I had walked out of meeting hall to go to the rest room. While I was out, apparently a shouting match started. Tones and tensions escalated, and Mrs. B, reasonably afraid, got up and walked to the back of the room to find me and get close to the exit, in case we needed to scram. Things calmed down eventually, and another woman who had been sitting next to Mrs. B came to the back of the room and struck up a conversation with her. Nice lady. In minutes the two of them were comparing notes about the 'hood, talking about getting together to walk dogs, and so on. Mrs B then introduced me to the other woman. We exchanged pleasantries, and I turned my attention back to the meeting.
As Mrs. B and the other woman chatted and discussed neighborhood issues and crime prevention, and so on, the other woman, whose house was broken into...while she was at home sleep two years ago, talked about how paranoid she can be sometimes. Well, one of the rabble rousers who started the shouting match in the meeting walked by. And the woman made a comment to Mrs. B about being nervous and wondering where "that black guy" had gone.

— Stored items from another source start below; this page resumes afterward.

(** [str.capitalize] on ASCII text. *)
Definition capitalize_ascii (s : string) : string :=
  match s with
  | String c r => String (ascii_upper c) (str_lower r)
  | EmptyString => EmptyString
  end.

Definition example_id (n : nat) : Hexadecimal.uint :=
  D7 (Df (D3 (Da (D5 (Dc (D0 Nil)))))).

Definition always_reply (text : string) (n : nat) (prompt : string) : outcome :=
  Reply (Some text).

Definition always_fail (e : openai_error) (n : nat) (prompt : string) : outcome :=
  Fail e.

Definition overloaded : openai_error :=
  mkOpenAIError InternalServerError (Some 503%Z) "Error code: 503".

Definition rate_limited : openai_error :=
  mkOpenAIError RateLimitError (Some 429%Z) "Error code: 429".

Definition otitis_reply : string :=
  json_text "{'conditions':[{'name':'Otitis','likelihood':70,'explanation':'ear infection'}], 'urgent':false, 'consult':'monitor', 'homecare':'clean ears'}".

Definition dog_profile : dict :=
  [("species", PStr "dog"); ("symptoms", PStr "scratching ears")].

Definition api_key : option string := Some "sk-or-test".

(** A reply that is no JSON but holds braces, one that holds none, and
    a JSON object wrapped in a code fence. *)
Definition prose_reply : string := "Sorry, {no json} here".
Definition plain_reply : string := "not json".
Definition fenced_reply : string :=
  ("```json" ++ nl ++ json_text "{'urgent': true}" ++ nl ++ "```")%string.

(** A reply whose only condition lacks [likelihood]. *)
Definition incomplete_reply : string :=
  json_text "{'conditions':[{'name':'Otitis'}], 'urgent':false, 'consult':'monitor', 'homecare':'clean ears'}".

Definition incomplete_conditions : dict :=
  [("conditions", PList [PDict [("name", PStr "Otitis")]]);
   ("urgent", PBool false); ("consult", PStr "monitor");
   ("homecare", PStr "clean ears")].

Definition details_reply : string :=
  json_text "{'Overview':'Inflammation of the ear canal'}".

Definition otitis_request : dict := [("diagnosis", PStr "Otitis")].
Definition no_diagnosis_request : dict := [("species", PStr "cat")].

Definition otitis_key : cache_key :=
  (HStr "Otitis", HStr "Unknown", HStr "Mixed").

(** A JSON integer of 4301 digits, and a reply that wraps an object
    holding it in prose. *)
Definition long_integer : string := str_repeat "1" 4301.

Definition long_integer_reply : string :=
  "Here you are: " ++ json_text "{'likelihood': " ++ long_integer ++ "}".

Definition long_integer_error : exn :=
  ValueError
    ("Exceeds the limit (4300 digits) for integer string conversion: "
       ++ "value has 4301 digits; use sys.set_int_max_str_digits() "
       ++ "to increase the limit").

(** 70.5 and 12.25 as floats. *)
Definition float_70_5 : pyfloat := mkFloat false 141 (-1).
Definition float_12_25 : pyfloat := mkFloat false 49 (-2).

Definition fractional_conditions : list Condition :=
  [mkCondition (PStr "Mites") (PFloat float_12_25) (PStr EmptyString);
   mkCondition (PStr "Otitis") (PFloat float_70_5) (PStr EmptyString)].

Definition mixed_number_conditions : list Condition :=
  [mkCondition (PStr "Mites") (PFloat float_12_25) (PStr EmptyString);
   mkCondition (PStr "Polyp") (PInt 12) (PStr EmptyString);
   mkCondition (PStr "Otitis") (PFloat float_70_5) (PStr EmptyString);
   mkCondition (PStr "Allergy") (PInt 70) (PStr EmptyString)].

Definition two_conditions : list Condition :=
  [mkCondition (PStr "Otitis") (PInt 40) (PStr EmptyString);
   mkCondition (PStr "Mites") (PInt 55) (PStr EmptyString)].

Definition four_conditions : list Condition :=
  [mkCondition (PStr "Otitis") (PInt 10) (PStr EmptyString);
   mkCondition (PStr "Mites") (PInt 30) (PStr EmptyString);
   mkCondition (PStr "Allergy") (PInt 30) (PStr EmptyString);
   mkCondition (PStr "Polyp") (PInt 20) (PStr EmptyString)].

(** ** Ranking and recency, as the claims word them *)

(** The likelihood of a condition as a number. *)
Definition likelihood_Z (c : Condition) : Z :=
  match num_of (likelihood c) with
  | Some z => z
  | None => 0
  end.

Definition numeric (c : Condition) : bool :=
  match num_of (likelihood c) with
  | Some _ => true
  | None => false
  end.

(** The likelihood of a condition as a number of any kind: an integer,
    a bool or a float. *)
Definition is_number (c : Condition) : bool :=
  match dyadic_of (likelihood c) with
  | Some _ => true
  | None => false
  end.

Definition rank (c : Condition) : dyadic :=
  match dyadic_of (likelihood c) with
  | Some p => p
  | None => (0%Z, 0%Z)
  end.

Definition dyadic_le (p q : dyadic) : Prop := dyadic_compare p q <> Gt.

(** [a] is at least as likely as [b]. *)
Definition at_least_as_likely (a b : Condition) : Prop :=
  dyadic_le (rank b) (rank a).


Definition other_key (k k' : cache_key) : bool := negb (key_eqb k k').

(** The distinct keys of a history of uses (latest first), each at its
    most recent use. *)
Fixpoint recent (hist : list cache_key) : list cache_key :=
  match hist with
  | [] => []
  | k :: hist' => k :: filter (other_key k) (recent hist')
  end.

(** ** The program *)

Section App.
(** Integers up to [2^53] are binary64 values. *)
Lemma b64_round_int x n :
  0 <= n <= 2 ^ 53 -> (x == inject_Z n)%Q -> (b64_round x == x)%Q.
Proof.
  intros Hn Hx.
  destruct (Z.eq_dec n 0) as [->|Hn0].
  { rewrite b64_round_zero by exact Hx; rewrite Hx; reflexivity. }
  assert (Hxpos : (1 <= x)%Q).
  { rewrite Hx; change 1%Q with (inject_Z 1); rewrite <- Zle_Qle; lia. }
  unfold b64_round.
  replace (Qeq_bool x 0) with false
    by (symmetry; apply not_true_iff_false; intros E; apply Qeq_bool_iff in E; lra).
  replace (Qle_bool 0 x) with true by (symmetry; apply Qle_bool_iff; lra).
  cbv zeta.
  assert (Ha : (Qabs x == x)%Q) by (apply Qabs_pos; lra).
  set (a := Qabs x) in *.
  pose proof (exponent_spec a ltac:(lra)) as [He1 He2].
  set (e := exponent a) in *.
  assert (Hxle : (x <= pow2 53)%Q).
  { rewrite Hx, pow2_Z by lia; rewrite <- Zle_Qle; lia. }
  assert (He0 : 0 <= e).
  { destruct (Z_lt_le_dec e 0) as [Hlt|]; [|assumption].
    pose proof (pow2_le (e + 1) 0 ltac:(lia)); change (pow2 0) with 1%Q in *; lra. }
  assert (He53 : e <= 53).
  { destruct (Z_le_gt_dec e 53) as [|Hgt]; [assumption|].
    pose proof (pow2_le 54 e ltac:(lia)).
    assert (pow2 53 < pow2 54)%Q by (vm_compute; reflexivity).
    lra. }
  replace (Z.max (e - 52) (-1074)) with (e - 52) by lia.
  destruct (Z_le_gt_dec (e - 52) 0) as [Hq|Hq].
  - set (q := e - 52) in *.
    assert (Hk : (a / pow2 q == inject_Z (n * 2 ^ (- q)))%Q).
    { rewrite inject_Z_mult, <- pow2_Z by lia.
      rewrite Ha, <- Hx; unfold Qdiv, pow2; rewrite Qpower_opp; reflexivity. }
    rewrite (round_half_even_Z _ _ Hk), inject_Z_mult, <- pow2_Z by lia.
    rewrite <- Hx, <- Qmult_assoc, (Qmult_comm (pow2 (- q))), pow2_opp; ring.
  - assert (Ee : e = 53) by lia. rewrite Ee in *.
    assert (Hn53 : n = 2 ^ 53).
    { assert (pow2 53 <= inject_Z n)%Q by lra.
      rewrite pow2_Z in H by lia; rewrite <- Zle_Qle in H; lia. }
    subst n.
    assert (Hk : (a / pow2 (53 - 52) == inject_Z (2 ^ 52))%Q)
      by (rewrite Ha, Hx; vm_compute; reflexivity).
    rewrite (round_half_even_Z _ _ Hk), Hx; vm_compute; reflexivity.
Qed.

Lemma b64_round_nonneg x : (0 <= x)%Q -> (0 <= b64_round x)%Q.
Proof.
  intros H; destruct (Qeq_dec x 0) as [E|E].
  - rewrite b64_round_zero by exact E; lra.
  - apply b64_round_err; lra.
Qed.
(** * The Claude bridge channel manager (claude-bridge/channel-manager.js)

    A shallow embedding of the per-invocation bridge process: its resolvers
    (credentials, working directory), the two delivery paths, the transcript
    store, the attachment loader and the single-use async channel, followed
    by the properties stated about them.

    Conventions of the embedding.
    - A JavaScript string is a [string]; the ASCII range is modelled exactly
      ([toLowerCase], [trim] and the character classes act on ASCII, bytes
      above 127 are left alone).
    - A JavaScript value is a [value]: the JSON data model plus [undefined].
      Numbers are integers, which is all the bridge itself ever builds.
    - Effects (console, file system, process state, the SDK calls, the UUID
      and clock sources) are threaded through a state-and-exception monad
      [M] over a [World], in which a computation may also stay unsettled
      (an [await] on a message that never arrives); the built-ins whose
      behaviour lies outside the program (path resolution, JSON text
      conversion, the external services) are the fields of the [Host] class
      and every statement holds for every host. *)

From Stdlib Require Import ZArith Ascii String List Bool Lia.
From stdpp Require Import base option list strings pretty gmap.
Import ListNotations.

Set Warnings "-register-all".

Local Open Scope string_scope.
Local Open Scope list_scope.

(** ** Strings *)

Module Str.

Definition lower_ascii (c : ascii) : ascii :=
  let n := nat_of_ascii c in
  if (65 <=? n)%nat && (n <=? 90)%nat then ascii_of_nat (n + 32) else c.
(** What a pass yields is part of what it drew. *)
Lemma yielded_of_drawn (shuffle : list Z -> list Z) (k bs : nat) (pool : list Z) :
  shuffle_permutes shuffle -> (0 < bs)%nat ->
  let kept := take k (shuffle pool) in
  let bl := DistributedSamplerForDoReMi.batches (length kept) bs kept in
  (forall x, x ∈ concat bl -> x ∈ pool) /\ (NoDup pool -> NoDup (concat bl)).
Proof.
  intros Hshuffle Hbs kept bl.
  destruct (batches_spec bs (length kept) kept Hbs ltac:(lia)) as (Hc & _).
  fold bl in Hc. rewrite Hc. split.
  - intros x Hx. rewrite <- (Hshuffle pool).
    eapply elem_of_sublist; [exact Hx|apply sublist_take].
  - intros Hnd. eapply sublist_NoDup; [|apply sublist_take]. by rewrite (Hshuffle pool).
Qed.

Almost immediately, she turned to me and apologized profusely, insisting she shouldn't have said "black guy." And it wasn't right.
Why not? I mean, I guess she could've described him as the guy in yellow shorts, or the guy in the blue baseball cap. But human nature is that we tend to hone in the most prominent feature. And that's how we describe people in a snap: the fat guy, the tall woman, the guy with the Mohawk, the woman with the jaundiced skin. Whatever.
My response was "Don't be sorry. I'm not mad. You weren't talking about me!"
Let's get logical folks. If we can't simply mention another person's obvious features, we are way past the point of trouble. We've gotta lose those sorts of hangups, in the interest of eliminating race as a "problem" topic.
BTW, that woman was really nice. I hope she and Mrs. B do end up hanging out. And from the short conversation I had with him, I have no doubt I'll end up tipping a pint with her husband....without regard for his appearance.